# [YOUR OBJECTIVE]
When you output the entries, begin with the first line and end with the line containing "Lemma holding_frame s", keeping each line exactly as it is.

Saved data entries
-- Opening Marker --

(** A spool whose buffer is empty, put back. *)
Lemma restore_rule s (E : World → Prop) :
  buffer s = EmptyString →
  op_triple (holding log M slug s) (restore env slug (active_path s) (current_file_bytes s) (current_file_started s))
    (λ _, since w0 log) E.
Proof.
  intros He w Hw. destruct (holding_file s w Hw) as (_ & c & Hc & _). destruct Hw as [Hm Hs].
  unfold restore, op_bind, lift, dataset_spool_reopen, bind, attempt, call.
  rewrite Hc. rewrite (proj2 (proj2 (proj2 (proj2 (Hsteady w))))). simpl.
  destruct s as [p b n t]. simpl in *. subst b. exact Hs.
Qed.

(** A step on files the writer does not own, or on its counters. *)
Lemma holding_frame s w w' :
  holding log M slug s w → finals w' = finals w → sw_dir (writer w') = sw_dir (writer w) →
  spools (writer w') = spools (writer w) →
  (∀ p node, files w !! p = Some node → files w' !! p = Some node) → holding log M slug s w'.
Proof.
  intros [Hm Hs] Hf Hd Hsp Hfiles. split; [congruence|]. eapply since_frame; [exact Hs|done|done|simpl; congruence|].
  intros p Hp. assert (Hex : ∃ c, files w !! p = Some (File c)).
  { destruct Hp as [(slug1 & s1 & H1 & <-)|(slug1 & H1)].
    - destruct (wf_active _ (since_wf _ _ _ Hs) slug1 s1 H1) as (_ & c & Hc & _). by exists c.
    - destruct (wf_finals _ (since_wf _ _ _ Hs) slug1 p H1) as ((c & Hc & _) & _). by exists c. }
  destruct Hex as [c Hc]. simpl. rewrite Hc. by apply Hfiles.
Qed.
Lemma lutris_target_ok config t : lutris_target m pids config = Some t → target_ok pids t.
Proof.
  unfold lutris_target, lutris_pids.
  destruct (unwrap_or _ []) as [|pid rest] eqn:E.
  - destruct (lutris_prefix (snd config)) as [prefix|]; [|done].
    destruct (List.filter (has_prefix m prefix) pids) as [|pid rest] eqn:Ef; [done|]. intros [= <-].
    apply launched_ok; [done|by simpl; destruct (lutris_is_wine (snd config)); [left|right]|by left|].
    intros q Hq. rewrite <-Ef in Hq. by apply list_elem_of_In, List.filter_In in Hq as [?%list_elem_of_In _].
  - intros [= <-].
    apply launched_ok; [done|by simpl; destruct (lutris_is_wine (snd config)); [left|right]|by left|].
    unfold and_then in E. destruct (lutris_exe (snd config)); [|done]. destruct (canonicalize m _) as [exe|]; [|done].
    destruct (exe_map m pids !! path_from exe) as [l|] eqn:El; [|done]. simpl in E. subst l.
    by eapply group_pids_elem.
Qed.

Lemma sorted_group_ok {K : Type} `{Countable K} (key : Z → option K) k l pid l' :
  group_pids key pids !! k = Some l → first_sorted l = Some (pid, l') → pid ∈ l' ∧ ∀ q, q ∈ l' → q ∈ pids.
Proof.
  intros Hl (Hin & Hp & _)%first_sorted_Some. split; [done|]. intros q Hq. rewrite Hp in Hq.
  by eapply group_pids_elem.
Qed.

Lemma heroic_target_ok game t : heroic_target m (heroic_pids m pids) game = Some t → target_ok pids t.
Proof.
  destruct game as [[app title] store]. unfold heroic_target.
  destruct (heroic_pids m pids !! app) as [l|] eqn:El; [|done]. simpl.
  destruct (first_sorted l) as [[pid l']|] eqn:Es; [|done]. intros [= <-].
  destruct (sorted_group_ok _ _ _ _ _ El Es) as [Hp Hq].
  apply launched_ok; [done| |done|done]. destruct store; [by left|by right].
Qed.
(* ===== verification/Session.v ===== *)
(** * Sessions ([src/session.rs])

    [SessionManager]: the polling state machine, the session file the eBPF
    daemon reads, the labels, and the per-game per-day counter with its file.
    Time stamps already formatted by [chrono], JSON texts and the new session's
    identifier are arguments. *)
From Stdlib Require Import Ascii.
From S2P Require Import Prelude Float64 EsModel Json FileSystem GameScan.

(** ** State *)

Inductive SessionEvent :=
| NoChange
| GameStarted (t : Target)
| GameEnded (t : Target).

(** Instants are nanoseconds. *)
Record SessionManager := {
  session_id : string;
  current_game : option Target;
  label : option string;
  label_is_manual : bool;
  label_source : string;
  sequence_number : option Z;
  settings_overlay : option json;
  session_json_path : Path;
  last_scan : option Z;
  last_no_game_log : option Z;
}.

Definition with_game (s : SessionManager) (g : option Target) : SessionManager :=
  {| session_id := session_id s; current_game := g; label := label s; label_is_manual := label_is_manual s;
     label_source := label_source s; sequence_number := sequence_number s; settings_overlay := settings_overlay s;
     session_json_path := session_json_path s; last_scan := last_scan s; last_no_game_log := last_no_game_log s |}.
Definition with_label (s : SessionManager) (l : string) (n : Z) : SessionManager :=
  {| session_id := session_id s; current_game := current_game s; label := Some l;
     label_is_manual := label_is_manual s; label_source := label_source s; sequence_number := Some n;
     settings_overlay := settings_overlay s; session_json_path := session_json_path s;
     last_scan := last_scan s; last_no_game_log := last_no_game_log s |}.
Definition with_times (s : SessionManager) (scan log : option Z) : SessionManager :=
  {| session_id := session_id s; current_game := current_game s; label := label s;
     label_is_manual := label_is_manual s; label_source := label_source s; sequence_number := sequence_number s;
     settings_overlay := settings_overlay s; session_json_path := session_json_path s;
     last_scan := scan; last_no_game_log := log |}.

(** [session_json_file_path] on Unix. *)
Definition session_json_file_path : Path := (true, ["tmp"; "rigsignal"; "session.json"]).

(** [auto_label_idle] of a formatted time. *)
Definition auto_label_idle (timestamp : string) : string := "idle-" +:+ timestamp.

Definition new_with_label_and_settings (uuid timestamp : string) (manual_label : option string)
    (settings : option json) : SessionManager :=
  let '(label, manual, source) :=
    match manual_label with
    | Some s => if is_empty s then (Some (auto_label_idle timestamp), false, "auto") else (Some s, true, "manual")
    | None => (Some (auto_label_idle timestamp), false, "auto")
    end in
  {| session_id := uuid; current_game := None; label := label; label_is_manual := manual; label_source := source;
     sequence_number := None; settings_overlay := settings; session_json_path := session_json_file_path;
     last_scan := None; last_no_game_log := None |}.
(** Sorted, without repetitions. *)
Fixpoint dedup_adjacent (l : list Z) : list Z :=
  match l with
  | x :: ((y :: _) as rest) => if x =? y then dedup_adjacent rest else x :: dedup_adjacent rest
  | _ => l
  end.
Definition thread_ids (pid : Z) : list Z :=
  dedup_adjacent (merge_sort Z.le (filter_map parse_u32 (unwrap_or (task_entries proc pid) []))).

Record Walk := { w_tids : gset Z; w_visited : gset Z }.
Definition full (w : Walk) : bool := (MAX_GAME_TIDS <=? size (w_tids w))%nat.

(** The loop that adds the threads, up to the limit. *)
Definition add_tid (w : Walk) (tid : Z) : Walk :=
  if full w then w else {| w_tids := {[tid]} ∪ w_tids w; w_visited := w_visited w |}.

Definition child_pids (pid tid : Z) : list Z :=
  match children_of proc pid tid with Some content => filter_map parse_u32 (split_whitespace content) | None => [] end.

(** [collect_tids_recursive] at depth [5 - fuel]: the depth check is the fuel's
    end. *)
Fixpoint collect_tids_recursive (fuel : nat) (pid : Z) (w : Walk) : Walk :=
  match fuel with
  | O => w
  | S fuel =>
      if full w || bool_decide (pid ∈ w_visited w) then w
      else
        let w := {| w_tids := w_tids w; w_visited := {[pid]} ∪ w_visited w |} in
        let threads := thread_ids pid in
        let w := foldl add_tid w threads in
        foldl (λ w tid,
          if full w then w else foldl (λ w child, collect_tids_recursive fuel child w) w (child_pids pid tid))
          w threads
  end.
Definition MAX_DEPTH : nat := 5.

Definition collect_game_tids_from_proc (root_pids : list Z) : list Z :=
  let w := foldl (λ w pid, collect_tids_recursive MAX_DEPTH pid w) {| w_tids := ∅; w_visited := ∅ |} root_pids in
  merge_sort Z.le (elements (w_tids w)).

Definition environ_matches (steam_app_id : Z) (environ : string) : bool :=
  existsb (λ entry, String.eqb entry ("SteamGameId=" +:+ show steam_app_id)
                    || String.eqb entry ("SteamAppId=" +:+ show steam_app_id)) (split_char "000" environ).
(** The scan stops after [MAX_PROC_SCAN_PIDS] numbered entries. *)
Fixpoint scan_entries (steam_app_id scanned : Z) (entries : list string) : list Z :=
  match entries with
  | [] => []
  | entry :: rest =>
      match parse_u32 (from_utf8_lossy entry) with
      | None => scan_entries steam_app_id scanned rest
      | Some pid =>
          if MAX_PROC_SCAN_PIDS <=? scanned then []
          else match environ_of proc entry with
               | Some environ =>
                   (if environ_matches steam_app_id environ then [pid] else [])
                   ++ scan_entries steam_app_id (scanned + 1) rest
               | None => scan_entries steam_app_id (scanned + 1) rest
               end
      end
  end.
Definition find_steam_processes (steam_app_id : Z) : list Z :=
  match proc_entries proc with
  | Some entries => merge_sort Z.le (scan_entries steam_app_id 0 entries)
  | None => []
  end.

Inductive TidSource := RecordedPids | EnvironScan | Union.
Definition discover_game_tids_from_proc (i : SessionInfo) : list Z * TidSource :=
  let recorded := collect_game_tids_from_proc (si_game_pids i) in
  match si_steam_app_id i with
  | None => (recorded, RecordedPids)
  | Some id =>
      match find_steam_processes id, recorded with
      | [], _ => (recorded, RecordedPids)
      | environ_pids, [] => (collect_game_tids_from_proc environ_pids, EnvironScan)
      | environ_pids, _ => (collect_game_tids_from_proc (si_game_pids i ++ environ_pids), Union)
      end
  end.

(** ** The file *)

Context (from_str : string → option json).

Definition read_session (content : option string) : option (SessionInfo * list Z) :=
  let! content := content in
  let! i := and_then (from_str content) session_info_of in
  let i := match si_game_pids i with [] => with_pids i [si_game_pid i] | _ => i end in
  Some (i, fst (discover_game_tids_from_proc i)).
Definition active_session_state (content : option string) : option SessionState :=
  (λ '(i, t), {| active := true; info := Some i; tids := t |}) <$> read_session content.

Definition refreshed_active_session_state (current : SessionState) : option SessionState :=
  let! i := info current in
  let found := fst (discover_game_tids_from_proc i) in
  if bool_decide (found = tids current) then None
  else Some {| active := true; info := Some i; tids := found |}.
End discovery.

-- Closing Marker --

# [FINISHED TASK]
(** A spool whose buffer is empty, put back. *)
Lemma restore_rule s (E : World → Prop) :
  buffer s = EmptyString →
  op_triple (holding log M slug s) (restore env slug (active_path s) (current_file_bytes s) (current_file_started s))
    (λ _, since w0 log) E.
Proof.
  intros He w Hw. destruct (holding_file s w Hw) as (_ & c & Hc & _). destruct Hw as [Hm Hs].
  unfold restore, op_bind, lift, dataset_spool_reopen, bind, attempt, call.
  rewrite Hc. rewrite (proj2 (proj2 (proj2 (proj2 (Hsteady w))))). simpl.
  destruct s as [p b n t]. simpl in *. subst b. exact Hs.
Qed.

(** A step on files the writer does not own, or on its counters. *)
Lemma holding_frame s w w' :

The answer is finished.